Take two products …
Last year I invested in several new stencils. In theory I could have cut some of them myself but the strain on my hands and possible mistakes when doing this wasn’t worth it. So the question becomes this: is my printed outcome really my own work as I’ve used a commercially available product as a start point? Before deciding let’s explore how I used it.
For this project I limited myself to two items, the aforementioned stencil and some sequin waste. I love sequin waste, it gives great results when both printing and masking. If you’re not familiar with it, imagine a strip of coloured synthetic (plastic essentially) ‘foil’ where the sequin shapes have been cut away. The remainder is often sold as a roll in discount shops and I picked some up years ago and have been using it ever since.
When monoprinting a while ago I kept the waste prints from my cut sequin shape. No use as a print but good to upload into Photoshop and manipulate. I painstakingly cut it from the background, resized it and improved the image.
As it was now a psd file and free-standing I was able to use it as and where I wanted in a new composition.
Moving on to the stencil, I chose an existing monoprint I’d made with acrylic paints and clingfilm as my base. By scanning, applying Photoshop filters, layering, rotating and fading I was able to build a multi-layer image over the background before inserting the sequin print scan.
I exposed my solar plate and took a proof print.
And I added colour.
I immediately realised it was impossible to limit a single colour to the ‘information cells’ section without it straying onto the ‘cables’ area, so I approached it from another angle. I mixed varying strengths of blue, strategically spread them across the whole surface ensuring I had the most intense hue on the cells then I overlaid yellow in selected places.

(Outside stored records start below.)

Lemma rename_each_spec src disks : forall index metadata store store' errs,
  distinct disks -> rename_each bucket object index disks metadata src store = Some (store', errs) ->
  length errs = length disks /\ length store' = length store /\
  (forall i, (forall j, disks !! j <> Some (Some i)) -> store' !! i = store !! i) /\
  (forall j, disks !! j = Some None -> errs !! j = Some (Some errDiskNotFound)) /\
  forall j i d, disks !! j = Some (Some i) -> store !! i = Some d -> exists fi d' err,
    metadata !! j = Some fi /\ store' !! i = Some d' /\ errs !! j = Some err /\
    if FileInfo_IsValid (stamped (index + Z.of_nat j) fi)
    then RenameData d uitstorMetaTmpBucket src (stamped (index + Z.of_nat j) fi) bucket object = Some (d', err)
    else d' = d /\ err = Some errFileCorrupt.
Proof.
  induction disks as [|disk disks IH]; intros index metadata store store' errs Hdist; cbn [rename_each].
  { intros [= <- <-]. split_and!; [done..|intros j Hj; by rewrite lookup_nil in Hj|intros j i d Hj; by rewrite lookup_nil in Hj]. }
  apply distinct_cons in Hdist as [Hdist Hfresh]. destruct metadata as [|fi metadata]; [done|]. cbn [head mbind option_bind].
  set (one := match (i ← disk; d ← store !! i; Some (i, d)) with None => _ | Some _ => _ end).
  destruct one as [[store1 err]|] eqn:Eone; [|done]. cbn [mbind option_bind]. subst one. cbn [tail].
  destruct (rename_each bucket object (index + 1) disks metadata src store1) as [[store2 errs2]|] eqn:Er; [|done].
  cbn [mbind option_bind]. intros [= <- <-]. destruct (IH (index + 1) metadata store1 store2 errs2 Hdist Er) as (Hl & Hls & Hout & Hnone & Hin).
  assert (length store1 = length store /\ (forall i, disk <> Some i -> store1 !! i = store !! i) /\
    (disk = None -> err = Some errDiskNotFound) /\
    forall i d, disk = Some i -> store !! i = Some d -> exists d', store1 !! i = Some d' /\
      if FileInfo_IsValid (stamped index fi)
      then RenameData d uitstorMetaTmpBucket src (stamped index fi) bucket object = Some (d', err)
      else d' = d /\ err = Some errFileCorrupt) as (Hl1 & Ho1 & Hn1 & Hi1).
  { destruct disk as [k|]; cbn [mbind option_bind] in Eone; [|injection Eone as <- <-; by split_and!].
    destruct (store !! k) as [d|] eqn:Ek; cbn [mbind option_bind] in Eone.
    2:{ injection Eone as <- <-. split_and!; [done..|]. intros i d [= ->]. congruence. }
    fold (stamped index fi) in Eone. assert (k < length store)%nat as Hk by (by eapply lookup_lt_Some).
    destruct (FileInfo_IsValid (stamped index fi)) eqn:Ev.
    - destruct (RenameData d _ _ _ _ _) as [[d' err']|] eqn:Erd; [|done]. cbn in Eone. injection Eone as <- <-.
      split_and!; [by rewrite length_insert|intros i Hi; rewrite list_lookup_insert_ne; [done|congruence]|done|].
      intros i d0 [= <-] Hd0. assert (d0 = d) as -> by congruence. exists d'. by rewrite list_lookup_insert_eq.
    - injection Eone as <- <-. split_and!; [done..|]. intros i d0 [= <-] Hd0. assert (d0 = d) as -> by congruence. by exists d. }
  split_and!; [by cbn; f_equal|congruence| | |].
  - intros i Hi. rewrite Hout by (intros j; apply (Hi (S j))). apply Ho1. intros ->. by apply (Hi 0%nat).
  - intros [|j] Hj; cbn in Hj |- *; [injection Hj as ->; by rewrite Hn1|by apply Hnone].
  - intros [|j] i d Hj Hd; cbn [lookup list_lookup] in Hj |- *.
    + injection Hj as ->. destruct (Hi1 i d eq_refl Hd) as (d' & Hd' & Hcase). exists fi, d', err.
      rewrite Hout by (intros j; by apply Hfresh). rewrite Z.add_0_r. done.
    + rewrite <-Ho1 in Hd by (intros ->; by apply (Hfresh i j)). destruct (Hin j i d Hj Hd) as (fi' & d' & err' & Hm & Hs & He & Hcase).
      exists fi', d', err'. replace (index + Z.of_nat (S j)) with (index + 1 + Z.of_nat j) by lia. done.
Qed.

(** Clearing the temporary files only touches them. *)
Lemma trash_tmp_spec disks temp trash : forall store : list D, distinct disks ->
  length (trash_tmp disks temp trash store) = length store /\
  forall i d, store !! i = Some d ->
    trash_tmp disks temp trash store !! i = Some d \/
    trash_tmp disks temp trash store !! i = Some (RenameFile d uitstorMetaTmpBucket temp uitstorMetaTmpDeletedBucket trash).1.
Proof.
  unfold trash_tmp. induction disks as [|disk disks IH]; intros store Hdist; cbn [fold_left]; [by auto|].
  apply distinct_cons in Hdist as [Hdist Hfresh].
  set (store1 := match (i ← disk; d ← store !! i; Some (i, d)) with None => _ | Some _ => _ end).
  destruct (IH store1 Hdist) as [Hl Hin]. assert (length store1 = length store) as Hl1.
  { unfold store1. destruct disk as [k|]; [|done]. cbn. destruct (store !! k); [|done]. cbn. by rewrite length_insert. }
  split; [congruence|]. intros i d Hd. destruct disk as [k|]; [|by apply Hin]. unfold store1 in *. cbn [mbind option_bind] in *.
  destruct (store !! k) as [dk|] eqn:Ek; [|by apply Hin]. cbn [mbind option_bind] in *.
  destruct (decide (k = i)) as [->|Hne].
  - right. assert (dk = d) as -> by congruence.
    set (st := <[i := _]> store). assert (st !! i = Some (RenameFile d uitstorMetaTmpBucket temp uitstorMetaTmpDeletedBucket trash).1) as Hst.
    { apply list_lookup_insert_eq. by eapply lookup_lt_Some. }
    clear Hin IH Hl Hl1. clearbody st. revert st Hst. induction disks as [|disk disks IH2]; intros st Hst; [done|]. cbn [fold_left].
    apply IH2; [by apply distinct_cons in Hdist as [? _]|intros j k0 Hj; exact (Hfresh j (S k0) Hj)|].
    destruct disk as [k|]; [|done]. cbn. destruct (st !! k) eqn:E2; [|done]. cbn.
    rewrite list_lookup_insert_ne; [done|]. intros ->. by apply (Hfresh i 0%nat eq_refl).
  - apply Hin. by rewrite list_lookup_insert_ne.
Qed.

(** The encoding with the buffer of the request: one block when it is short. *)
Lemma put_encode e {LL : RSLaws L (dataBlocks e) (parityBlocks e)} {WS} (Write : WS -> bytes -> WS * (Z * option error))
    canceled data size writers store quorum :
  erasure_wf e -> blockSize e = blockSizeV2 -> len data < 2 ^ 61 -> data <> [] -> size = -1 \/ size = len data -> 1 <= quorum ->
  length writers = n e -> indexed writers -> length store = n e ->
  exists p' src' res, Encode Write e canceled (mkStream data EOF) writers store (put_buffer size) quorum = Some (p', src', res) /\
    forall t, res = Ok t -> t = len data /\ quorum <= healthy p' /\
      fed Write (shard_file e data) (fresh_writers writers quorum store) p'.
Proof.
  intros Hwf Hbs Hd Hne Hsz Hq Hl Hix Hs. destruct (geometry e Hwf) as (Hb & _).
  assert (0 < len data) by (destruct data; [done|cbn; lia]).
  assert (put_buffer size = bs e \/ (put_buffer size = length data /\ length data < bs e)%nat) as Hbuf.
  { unfold put_buffer, bs. rewrite Hbs. destruct Hsz as [->|Hsz]; [by left|]. destruct (Z.eqb_spec size 0); [lia|].
    destruct (Z.leb_spec blockSizeV2 size), (Z.eqb_spec size (-1)); cbn [orb]; lia. }
  assert (0 < put_buffer size)%nat as Hpos by lia.
  destruct (encode_loop_spec e Hwf Write canceled (put_buffer size) Hpos data (S (S (length data)))
    (fresh_writers writers quorum store) 0) as (p' & src' & res & Hloop & Hres);
    [lia|lia|lia|by apply fresh_writers_ok|done|by left|].
  exists p', src', res. split; [exact Hloop|]. intros t Ht. destruct (Hres t Ht) as (-> & ? & Hfed).
  split_and!; [lia|done|].
  assert (blocks_of (put_buffer size) data = blocks_of (bs e) data) as Heq.
  { destruct Hbuf as [->|[Hb1 Hb2]]; [done|]. rewrite (blocks_of_cons (put_buffer size)), (blocks_of_cons (bs e)) by (done || lia).
    rewrite !take_ge, !drop_ge by lia. by rewrite !blocks_of_nil by lia. }
  unfold shard_file. rewrite <-Heq. done.
Qed.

I’ll leave the viewer to decide if this use of commercial products, albeit distorted from their origin, constitutes an outcome demonstrating my own concepts, or not.
This is exactly the question that I have been pondering too Claire. I think that in the case you demonstrate you have ‘distorted’ the original stencil from it’s origin so far that it really is your own work now.
I guess when you think about it we all need inspiration from somewhere and I’ve tried to use the stencil in such a way that it’s not obviously just a clone or image of the original item. I’ve endeavored to ‘disguise’ it by using it in a less recognisable way.